Introduction Malaria is an important tropical disease with an estimated global burden of 300 to 660 million cases every year, of which around 90% occur in sub-Saharan Africa where mortality due to malaria is also reported to be higher than elsewhere (1,2). The increase in incidence of Plasmodium falciparum, the agent of severe and complicated malaria in India is a matter of immense clinical and public health importance. The situation has become more complicated due to the spread of chloroquine resistant strains of P. falciparum throughout the world and in India (3-6). The alternative new drugs are cost intensive and potentially toxic, therefore, an effective malaria vaccine development is necessary. It will be a useful adjunct to existing control measures for malaria. Malaria research is now focused on immunologically relevant proteins, especially those expressed on the parasite surface and which are the first ones to come in contact with the host's immune system. Several antigens of P. falciparum from different stages of the life cycle have been characterized for use as a malaria vaccine (7-9).
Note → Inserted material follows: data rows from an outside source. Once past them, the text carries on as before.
(* ===== verification/NodeSample.v ===== *)
(** * A concrete node

    A toy EVM, hash and channel with which the node runs: the theorems about
    mining, snapshots, logs and receipts are instantiated on it, and it shows
    the behaviours recorded as findings. *)
From S2P Require Import Prelude Transaction TimeManager Hardfork Block Fees Snapshots PoolTx.
From S2P Require Import Db BlockStates Validator Executor Chain Node Backend BackendProps.
From S2P Require Import NodeProps.
Open Scope Z_scope.

Module Toy.
#[export] Existing Instance ListStore.store.
#[export] Existing Instance ListStore.store_laws.
#[export] Instance spec_order : SpecIdOrder := spec_order_by_index.
Definition toy_log (a : Address) : Log := mkLog a [] [].

(** Every transaction succeeds, spends its gas limit, and emits as many logs as
    its value. *)
#[export] Instance evm : Evm := {|
  evm_db := list TxEnv;
  evm_db_error := Empty_set;
  evm_trace := unit;
  db_basic _ a := Ok (Some (AccountInfo.mk (10 ^ 18) 0 KECCAK_EMPTY None));
  maybe_state_root d := Some (Z.of_nat (length d));
  inspect_commit _ _ env db :=
    (Ok (Success EvStop (env_tx_gas_limit env mod 2 ^ 64) (replicate (Z.to_nat (env_value env)) (toy_log (env_caller env)))
           (OutCall [])), [], db ++ [env]);
  instruction_as_u8 i := match i with Continue => 0 | IStop => 1 | IReturn => 2 | ISelfDestruct => 3 | _ => 32 end;
  accrue_raw _ b := b;
  receipts_trie_root rs := Z.of_nat (length rs);
  transactions_trie_root txs := Z.of_nat (length txs);
  ommers_rlp_hash _ := 0 |}.
#[export] Instance hashing : Hashing := {|
  header_hash h := 1000 + Header.number h;
  typed_transaction_hash t := TypedTransaction.gas_price t;
  impersonated_hash t a := TypedTransaction.gas_price t + a;
  block_rlp_len b := Z.of_nat (length (transactions b)) |}.
#[export] Instance node_db : NodeDb := {|
  insert_block_hash d n h := d;
  current_state d := env_caller <$> d |}.
#[export] Instance log_filter : LogFilter := {|
  Filter := Z * Z;
  get_block_hash _ := None;
  get_from_block f := Some (BNumber (fst f));
  get_to_block f := Some (BNumber (snd f));
  set_range _ from to := (from, to);
  has_address _ := false;
  has_topics _ := false;
  filter_address _ _ := true;
  filter_topics _ _ := true |}.
#[export] Instance channel : BlockChannel := {|
  BlockSender := list H256;
  is_closed _ := false;
  unbounded_send s n := (true, s ++ [fst n]) |}.

Lemma toy_gas_u64 : forall c b e db r tr db',
  inspect_commit (Evm := evm) c b e db = (Ok r, tr, db') -> is_u64 (result_gas r).
Proof.
  intros c b e db r tr db' [= <- _ _]. simpl. pose proof (Z.mod_pos_bound (env_tx_gas_limit e) (2 ^ 64)).
  unfold is_u64, U64_MAX. lia.
Qed.

Lemma separates : hash_separates.
Proof. intros h h' Heq. cbn in Heq. lia. Qed.

(** A transfer; the gas price doubles as its hash. *)
Definition tx (from hash value : Z) : PoolTransaction.t :=
  PoolTransaction.mk
    (mkPendingTransaction
       {| mtx_transaction := Legacy (LegacyTransaction.mk 0 hash 21000 (Call 9) value [] (Build_Signature 0 1 27));
          impersonated_sender := None |} from hash) [] [to_marker 0 from] hash.

Definition config : NodeConfig := mkConfig None (mkPrune false None) None.
Definition cfg : CfgEnv.t := CfgEnv.mk 31337 SHANGHAI false false false.
Definition env0 : BlockEnv.t := BlockEnv.mk 0 7 1000 0 None 0 30000000.
Definition genesis : Node :=
  mkNode (MemDb.mk ([] : evm_db (Evm := evm)) Snapshots.new) (storage_new env0 (Some 0) 1000) (InMemoryBlockStates.new 2) cfg env0
    (TimeManager.new 5000 1000) (FeeManager.new SHANGHAI 0 0) ∅ [].

Definition nowhere : MinedBlockOutcome * Node := (mkOutcome 0 [] [], genesis).
Definition mine (now : Z) (txs : list PoolTransaction.t) (s : Node) : MinedBlockOutcome * Node :=
  match do_mine_block config now txs s with Ret (Some r) => r | _ => nowhere end.
Definition mined1 : MinedBlockOutcome * Node := mine 5000 [tx 1 11 2; tx 2 12 1] genesis.
Definition genesis_blocks : list Block := [genesis_block env0 (Some 0) 1000].

Lemma genesis_inv : node_inv genesis_blocks genesis.
Proof.
  split; [apply chain_new|done|done|]. intros b ->%list_elem_of_singleton. done.
Defined.

Example mined1_included : PoolTransaction.hash <$> outcome_included (fst mined1) = [11; 12].
Proof. reflexivity. Qed.

Lemma mined1_eq : do_mine_block config 5000 [tx 1 11 2; tx 2 12 1] genesis = Ret (Some (fst mined1, snd mined1)).
Proof. reflexivity. Qed.

Lemma mine_extends_chain_witness :
  exists b, node_inv (genesis_blocks ++ [b]) (snd mined1) /\ Header.number (header b) = 1 /\
    Header.parent_hash (header b) = 1000.
Proof.
  destruct (mine_extends_chain config toy_gas_u64 separates genesis_blocks 5000 [tx 1 11 2; tx 2 12 1] genesis (fst mined1)
    (snd mined1)) as (b & I & _ & Hn & Hp & _).
  - apply genesis_inv.
  - reflexivity.
  - exists b. split; [exact I|]. split; [exact Hn|exact Hp].
Defined.

Lemma txs_consistent : Forall hash_consistent [tx 1 11 2; tx 2 12 1].
Proof. repeat constructor. Qed.

Lemma mined_transactions_found_witness :
  exists m, get_transaction_by_hash (storage (snd mined1)) 12 = Some m /\ info_transaction_index (mined_info m) = 1.
Proof.
  destruct (mined_transactions_found config toy_gas_u64 separates genesis_blocks 5000 [tx 1 11 2; tx 2 12 1] genesis (fst mined1)
    (snd mined1) genesis_inv eq_refl mined1_eq ltac:(refine (bool_decide_unpack _ _); reflexivity) 1%nat (tx 2 12 1) eq_refl)
    as (m & b & Hm & _ & _ & Hi & _).
  exists m. split; [exact Hm|exact Hi].
Defined.

Definition snap : Node := snd (create_snapshot genesis).
Definition grown2 : Node := snd (mine 5001 [] (snd (mine 5000 [tx 1 11 2] snap))).
Lemma revert_restores_chain_witness :
  exists s3, revert_snapshot config 5002 0 grown2 = Ret (Ok true, s3) /\ best_number (storage s3) = 0 /\
    mined (storage s3) = ∅.
Proof.
  destruct (revert_restores_chain config toy_gas_u64 separates genesis_blocks genesis [(5000, [tx 1 11 2]); (5001, [])] grown2 5002)
    as (s3 & b & Hr & _ & _ & _ & _ & Hn & Hm & _).
  - apply genesis_inv.
  - reflexivity.
  - apply Snapshots.new_wf.
  - reflexivity.
  - repeat constructor.
  - intros t Ht. reflexivity.
  - reflexivity.
  - exists s3. split; [exact Hr|]. split; [exact Hn|exact Hm].
Defined.

Lemma time_wf : TimeManager.wf (time genesis).
Proof. split; cbn; [by vm_compute|by vm_compute|done|done]. Qed.

Lemma mine_empty_returns_witness :
  exists o s', do_mine_block config 5000 [] genesis = Ret (Some (o, s')) /\ best_number (storage s') = 1.
Proof.
  destruct (mine_empty_returns config genesis_blocks 5000 genesis genesis_inv) as (o & s' & Hm & _ & Hn);
    [by vm_compute|by vm_compute|apply time_wf|by vm_compute|cbn; lia|cbn; lia|by vm_compute|by vm_compute|].
  exists o, s'. split; [exact Hm|exact Hn].
Defined.

Lemma block_tags_agree_witness :
  get_block (storage genesis) (IdNumber BSafe) = Some (genesis_block env0 (Some 0) 1000).
Proof. exact (proj1 (block_tags_agree config genesis_blocks genesis BSafe genesis_inv ltac:(done) ltac:(done))). Defined.

Lemma historic_state_readable_witness :
  exists st b s'', with_database_at config 6000 (Some (ReqNumber 0)) (snd mined1) =
    Ret (Ok (AtHistoric st, env_of_header (header b)), s'') /\ state_equiv st [].
Proof.
  destruct (historic_state_readable config toy_gas_u64 separates genesis_blocks 5000 [tx 1 11 2; tx 2 12 1] genesis (fst mined1)
    (snd mined1) 6000 genesis_inv eq_refl) as (st & b & s'' & Hw & _ & He);
    [apply InMemoryBlockStates.new_inv|cbn; lia|cbn; lia|apply not_elem_of_nil|reflexivity|].
  exists st, b, s''. split; [exact Hw|exact He].
Defined.

Lemma receipt_of_mined_witness :
  exists rr out, mined_transaction_receipt (snd mined1) 12 = Ret (Some (rr, out)) /\ rr_transaction_index rr = 1 /\
    rr_cumulative_gas_used rr = 42000.
Proof.
  destruct (receipt_of_mined config toy_gas_u64 separates genesis_blocks 5000 [tx 1 11 2; tx 2 12 1] genesis (fst mined1)
    (snd mined1) 1%nat (tx 2 12 1) genesis_inv eq_refl txs_consistent mined1_eq
    ltac:(refine (bool_decide_unpack _ _); reflexivity) ltac:(by vm_compute) eq_refl)
    as (rr & out & m & Hr & _ & Hi & _ & _ & _ & Hc & _).
  exists rr, out. split; [exact Hr|]. split; [exact Hi|]. rewrite Hc. reflexivity.
Defined.

(** ** Findings *)
Definition reverted (now id : Z) (s : Node) : result bool BlockchainError * Node :=
  match revert_snapshot config now id s with Ret r => r | Panic _ => (Ok false, s) end.

(** Two snapshots, at the heights 0 and 1, and a revert to the first. *)
Definition two_snapshots : Node := snd (create_snapshot (snd (mine 5000 [] snap))).
Definition back_to_first : Node := snd (reverted 5001 0 two_snapshots).

(** Reverting to a snapshot leaves the ids of the later ones active in the
    backend although the database has dropped them: a revert to such an id
    moves the head to a block that was removed, fails with [BlockNotFound],
    and from then on the node has no best block. *)
Theorem stale_snapshot_loses_head :
  fst (reverted 5001 0 two_snapshots) = Ok true /\ best_number (storage back_to_first) = 0 /\
  is_Some (get_block (storage back_to_first) (IdNumber BLatest)) /\
  let '(r, s) := reverted 5002 1 back_to_first in
  r = Err BlockNotFound /\ best_number (storage s) = 1 /\ get_block (storage s) (IdNumber BLatest) = None.
Proof. vm_compute. split_and!; try done. by eexists. Qed.

(** The times of the blocks of a chain, by number. *)
Definition time_of (s : Node) (n : Z) : option Z :=
  Header.timestamp ∘ header <$> get_block (storage s) (IdNumber (BNumber n)).

(** After a revert the next block can have the same timestamp as its
    parent, since the clock is set back to one second before the head: block
    times are not strictly increasing. *)
Theorem revert_repeats_timestamp :
  let s := snd (create_snapshot (snd (mine 5000 [] genesis))) in
  let s := snd (reverted 5002 0 (snd (mine 5001 [] s))) in
  let s := snd (mine 5002 [] s) in
  time_of s 1 = Some 1001 /\ time_of s 2 = Some 1001.
Proof. vm_compute. done. Qed.

(** The log index of a receipt is not the log's index in its block: for a
    second transaction with one log, after a first one with two, the receipt
    says 1 where the logs of the block say 2. *)
Theorem receipt_log_index_differs :
  (exists rr out, mined_transaction_receipt (snd mined1) 12 = Ret (Some (rr, out)) /\
     rl_log_index <$> rr_logs rr = [Some 1]) /\
  exists b, get_block (storage (snd mined1)) (IdNumber BLatest) = Some b /\
    (fun l => (rl_transaction_hash l, rl_log_index l)) <$> mined_logs_for_block (snd mined1) (0, 1) b =
    [(Some 11, Some 0); (Some 11, Some 1); (Some 12, Some 2)].
Proof. split; [by eexists _, _|]. by eexists. Qed.

(** A node that forked at block 10. *)
Definition remote_log : RpcLog := mkRpcLog (toy_log 5) None (Some 10) None None (Some 0) None None.
Definition remote : ClientFork :=
  mkFork log_filter 10 1000 None (fun _ => Ok None) (fun _ => Ok None)
    (fun f => if decide (fst f <= 10 <= snd f) then Ok [remote_log] else Ok []) (fun _ _ => Ok 0).
Definition fork_config : NodeConfig := mkConfig (Some remote) (mkPrune false None) None.
Definition forked : Node :=
  mkNode (MemDb.mk ([] : evm_db (Evm := evm)) Snapshots.new) (storage_forked 10 77 0) (InMemoryBlockStates.new 2) cfg
    (BlockEnv.mk 10 7 1000 0 None 0 30000000) (TimeManager.new 5000 1000) (FeeManager.new SHANGHAI 0 0) ∅ [].

Lemma fork_block_logs_skipped_witness :
  logs fork_config forked (10, 10) = Ok [] /\ logs fork_config forked (9, 10) = Ok [remote_log].
Proof.
  destruct (fork_block_logs_skipped fork_config forked remote (10, 10) 10) as [E1 _]; [done|done|cbn; lia|].
  destruct (fork_block_logs_skipped fork_config forked remote (9, 10) 10) as [_ E2]; [done|done|cbn; lia|].
  split; [exact E1|exact E2].
Defined.
End Toy.
(* ===== verification/PubSub.v ===== *)
(** * Subscriptions and filters (anvil/src/pubsub.rs, anvil/src/filter.rs,
    anvil/src/eth/backend/info.rs)

    What a client is told about new blocks, their logs and new transactions:
    by polling a filter or through a subscription.  The receiving half of a
    channel is the queue of what was sent and not yet received. *)
From S2P Require Import Prelude Transaction TimeManager Hardfork Block Fees Snapshots PoolTx.
From S2P Require Import Db BlockStates Validator Executor Chain Node Backend BackendProps NodeProps.
Open Scope Z_scope.

(** [std::task::Poll] *)
Inductive poll (A : Type) := Ready (a : A) | Pending.
Arguments Ready {A} a.
Arguments Pending {A}.

Record receiver (A : Type) := mkRx { rx_queue : list A; rx_closed : bool }.
Arguments mkRx {A} rx_queue rx_closed.
Arguments rx_queue {A} r.
Arguments rx_closed {A} r.

(** [Stream::poll_next] of a receiver. *)
Definition poll_next {A} (r : receiver A) : poll (option A) * receiver A :=
  match rx_queue r with
  | x :: q => (Ready (Some x), mkRx q (rx_closed r))
  | [] => (if rx_closed r then Ready None else Pending, r)
  end.
(** [while let Poll::Ready(Some(x)) = rx.poll_next_unpin(cx)] *)
Definition drain {A} (r : receiver A) : list A * receiver A := (rx_queue r, mkRx [] (rx_closed r)).

(** What the matcher of a log filter says besides address and topics. *)
Class FilterParams `{!LogFilter} := {
  filter_block_range : Filter -> Z -> bool;
  filter_block_hash : Filter -> H256 -> bool }.

Section PubSub.
Context `{!Evm} `{!Hashing} `{!StateStore} `{!NodeDb} `{!LogFilter} `{!BlockChannel} `{!SpecIdOrder} `{!FilterParams}.

(** [NewBlockNotification] *)
Definition Notification : Type := H256 * Header.t.

(** ** StorageInfo *)
Definition mined_receipts (s : Node) (hash : H256) : exec (option (list TypedReceipt)) :=
  o ← mined_block_by_hash s hash;
  Ret (block ← o; mapM (fun tx => mined_receipt <$> mined (storage s) !! tx) (EthersBlock.transactions block)).
Definition info_block (s : Node) (hash : H256) : option Block := get_block_by_hash (storage s) hash.
Definition eth_block (s : Node) (hash : H256) : exec (option EthersBlock.t) :=
  match info_block s hash with
  | None => Ret None
  | Some block => Some <$> convert_block s block
  end.

(** ** filter_logs *)

(** [add_log]; [params.filter] is [None] for a subscription without filter. *)
Definition add_log (block_hash : H256) (l : Log) (block : Block) (params : option Filter) : exec bool :=
  match params with
  | None => Ret true
  | Some f =>
      block_number ← u256_as_u64 (Header.number (header block));
      Ret (filter_block_range f block_number && filter_block_hash f block_hash && filter_address f l && filter_topics f l)
  end.

(** The logs of one receipt; [log_index] is the running index of the block. *)
Fixpoint receipt_filter_logs (block : Block) (params : option Filter) (transaction_hash : option H256) (receipt_index : Z)
    (transaction_log_index log_index : Z) (ls : list Log) : exec (list RpcLog) :=
  match ls with
  | [] => Ret []
  | log :: ls =>
      let block_hash := header_hash (header block) in
      add ← add_log block_hash log block params;
      here ← (if add : bool then
                block_number ← u256_as_u64 (Header.number (header block));
                Ret [mkRpcLog log (Some block_hash) (Some block_number) transaction_hash (Some receipt_index)
                       (Some log_index) (Some transaction_log_index) (Some false)]
              else Ret []);
      rest ← receipt_filter_logs block params transaction_hash receipt_index (transaction_log_index + 1) (log_index + 1) ls;
      Ret (here ++ rest)
  end.
Fixpoint receipts_filter_logs (block : Block) (params : option Filter) (receipt_index log_index : Z) (receipts : list TypedReceipt)
    : exec (list RpcLog) :=
  match receipts with
  | [] => Ret []
  | receipt :: receipts =>
      let ls := receipt_logs (receipt_body receipt) in
      transaction_hash ←
        match ls with
        | [] => Ret None
        | _ =>
            tx ← expect (transactions block !! Z.to_nat receipt_index) "index out of bounds";
            Ret (Some (block_tx_hash tx))
        end;
      here ← receipt_filter_logs block params transaction_hash receipt_index 0 log_index ls;
      rest ← receipts_filter_logs block params (receipt_index + 1) (log_index + Z.of_nat (length ls)) receipts;
      Ret (here ++ rest)
  end.
Definition filter_logs (block : Block) (receipts : list TypedReceipt) (filter : option Filter) : exec (list RpcLog) :=
  receipts_filter_logs block filter 0 0 receipts.

(** The logs of a notified block, [None] if it or a receipt is not found. *)
Definition notified_logs (s : Node) (filter : option Filter) (n : Notification) : exec (option (list RpcLog)) :=
  let b := info_block s (fst n) in
  receipts ← mined_receipts s (fst n);
  match receipts, b with
  | Some receipts, Some block => Some <$> filter_logs block receipts filter
  | _, _ => Ret None
  end.

(** ** LogsFilter *)
Record LogsFilter := mkLogsFilter {
  lf_blocks : receiver Notification;
  lf_filter : option Filter;
  lf_historic : option (list RpcLog) }.

Fixpoint poll_blocks (s : Node) (filter : option Filter) (logs : list RpcLog) (q : list Notification) : exec (list RpcLog) :=
  match q with
  | [] => Ret logs
  | n :: q =>
      o ← notified_logs s filter n;
      poll_blocks s filter (logs ++ default [] o) q
  end.
Definition logs_filter_poll (s : Node) (f : LogsFilter) : exec (list RpcLog * LogsFilter) :=
  let logs := default [] (lf_historic f) in
  let '(q, rx) := drain (lf_blocks f) in
  logs ← poll_blocks s (lf_filter f) logs q;
  Ret (logs, mkLogsFilter rx (lf_filter f) None).

(** ** LogsSubscription *)
Record LogsSubscription := mkLogsSub {
  ls_blocks : receiver Notification;
  ls_filter : option Filter;
  ls_queued : list RpcLog }.

(** The loop of [poll]; [q] is the queue of the receiver, of which every turn
    that does not return takes one. *)
Fixpoint logs_sub_loop (s : Node) (closed : bool) (filter : option Filter) (queued : list RpcLog) (q : list Notification)
    : exec (poll (option RpcLog) * LogsSubscription) :=
  match queued with
  | log :: queued => Ret (Ready (Some log), mkLogsSub (mkRx q closed) filter queued)
  | [] =>
      match q with
      | [] => Ret (if closed then Ready None else Pending, mkLogsSub (mkRx [] closed) filter [])
      | n :: q =>
          o ← notified_logs s filter n;
          match o with
          | Some [] => logs_sub_loop s closed filter [] q
          | Some (log :: logs) => Ret (Ready (Some log), mkLogsSub (mkRx q closed) filter logs)
          | None => Ret (Pending, mkLogsSub (mkRx q closed) filter [])
          end
      end
  end.
Definition logs_sub_poll (s : Node) (sub : LogsSubscription) : exec (poll (option RpcLog) * LogsSubscription) :=
  logs_sub_loop s (rx_closed (ls_blocks sub)) (ls_filter sub) (ls_queued sub) (rx_queue (ls_blocks sub)).

(** ** EthSubscription *)
Inductive EthSubscription :=
| SubLogs (l : LogsSubscription)
| SubHeader (blocks : receiver Notification)
| SubPendingTransactions (tx : receiver TxHash).
Inductive SubscriptionResult :=
| ResLog (log : RpcLog)
| ResHeader (block : EthersBlock.t)
| ResTransactionHash (hash : TxHash).

Fixpoint header_loop (s : Node) (closed : bool) (q : list Notification)
    : exec (poll (option EthersBlock.t) * receiver Notification) :=
  match q with
  | [] => Ret (if closed then Ready None else Pending, mkRx [] closed)
  | n :: q =>
      o ← eth_block s (fst n);
      match o with
      | Some block => Ret (Ready (Some block), mkRx q closed)
      | None => header_loop s closed q
      end
  end.
Definition map_poll {A B} (f : A -> B) (p : poll (option A)) : poll (option B) :=
  match p with Ready o => Ready (f <$> o) | Pending => Pending end.
Definition poll_response (s : Node) (sub : EthSubscription) : exec (poll (option SubscriptionResult) * EthSubscription) :=
  match sub with
  | SubLogs l => '(p, l) ← logs_sub_poll s l; Ret (map_poll ResLog p, SubLogs l)
  | SubHeader blocks =>
      '(p, blocks) ← header_loop s (rx_closed blocks) (rx_queue blocks); Ret (map_poll ResHeader p, SubHeader blocks)
  | SubPendingTransactions tx =>
      let '(p, tx) := poll_next tx in Ret (map_poll ResTransactionHash p, SubPendingTransactions tx)
  end.

(** ** Filters *)
Inductive EthFilter :=
| FLogs (f : LogsFilter)
| FBlocks (blocks : receiver Notification)
| FPendingTransactions (tx : receiver TxHash).
Inductive FilterChanges :=
| LogChanges (logs : list RpcLog)
| HashChanges (hashes : list H256)
| NoChanges.

(** [EthFilter::poll_next], which is always ready. *)
Definition filter_next (s : Node) (f : EthFilter) : exec (FilterChanges * EthFilter) :=
  match f with
  | FLogs logs => '(l, logs) ← logs_filter_poll s logs; Ret (LogChanges l, FLogs logs)
  | FBlocks blocks => let '(q, rx) := drain blocks in Ret (HashChanges q.*1, FBlocks rx)
  | FPendingTransactions tx => let '(q, rx) := drain tx in Ret (HashChanges q, FPendingTransactions rx)
  end.

Record Filters := mkFilters {
  active_filters : gmap string (EthFilter * Z);
  keepalive : Z }.
Definition ACTIVE_FILTER_TIMEOUT_SECS : Z := 60 * 5.
Definition filters_default : Filters := mkFilters ∅ ACTIVE_FILTER_TIMEOUT_SECS.

(** [now] is the clock, [id] the random id. *)
Definition next_deadline (now : Z) (f : Filters) : Z := now + keepalive f.
Definition add_filter (now : Z) (id : string) (filter : EthFilter) (f : Filters) : Filters :=
  mkFilters (<[id := (filter, next_deadline now f)]> (active_filters f)) (keepalive f).
Definition get_filter_changes (now : Z) (s : Node) (id : string) (f : Filters) : exec (FilterChanges * Filters) :=
  match active_filters f !! id with
  | Some (filter, _) =>
      '(resp, filter) ← filter_next s filter;
      Ret (resp, mkFilters (<[id := (filter, next_deadline now f)]> (active_filters f)) (keepalive f))
  | None => Ret (NoChanges, f)
  end.
Definition get_log_filter (id : string) (f : Filters) : option Filter :=
  match active_filters f !! id with
  | Some (FLogs log, _) => lf_filter log
  | _ => None
  end.
Definition uninstall_filter (id : string) (f : Filters) : option EthFilter * Filters :=
  (fst <$> active_filters f !! id, mkFilters (delete id (active_filters f)) (keepalive f)).
Definition evict (now : Z) (f : Filters) : Filters :=
  mkFilters (filter (fun '(_, (_, deadline)) => now <= deadline) (active_filters f)) (keepalive f).
End PubSub.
Several malaria vaccines have undergone field trials but these have shown low efficacy during the field trials (10). One of the reasons for the low efficacy could be the antigenic polymorphism in the vaccine candidate antigens (11). Recently, Phase 1-2b clinical trial of a vaccine based on msp-2, in Papua New Guinea has indicated that antigen of one allelic type included in the vaccine may be more effective against the parasites having same allelic type than those having other alleles (12). Merozoite surface protien-2 (MSP-2), apical membrane antigen-1 (AMA-1) and circumsporo-zoite protein (CSP) of P. falciparum are considered prime candidates for the development of malaria vaccine (13,14). Polymorphism in these malaria vaccine candidate antigens has been reported from several parts of the world (7,8,15,16). However, limited reports are available on the genetic diversity existing among P. falciparum populations of India (17-20). Some of these vaccine candidate genes have been reported to be dimorphic, e.g. msp-1 and msp-221. The analysis of genetic variation among the isolates of P. falciparum prevalent in a region is important before the development or field trial of a malaria vaccine in that geographical region.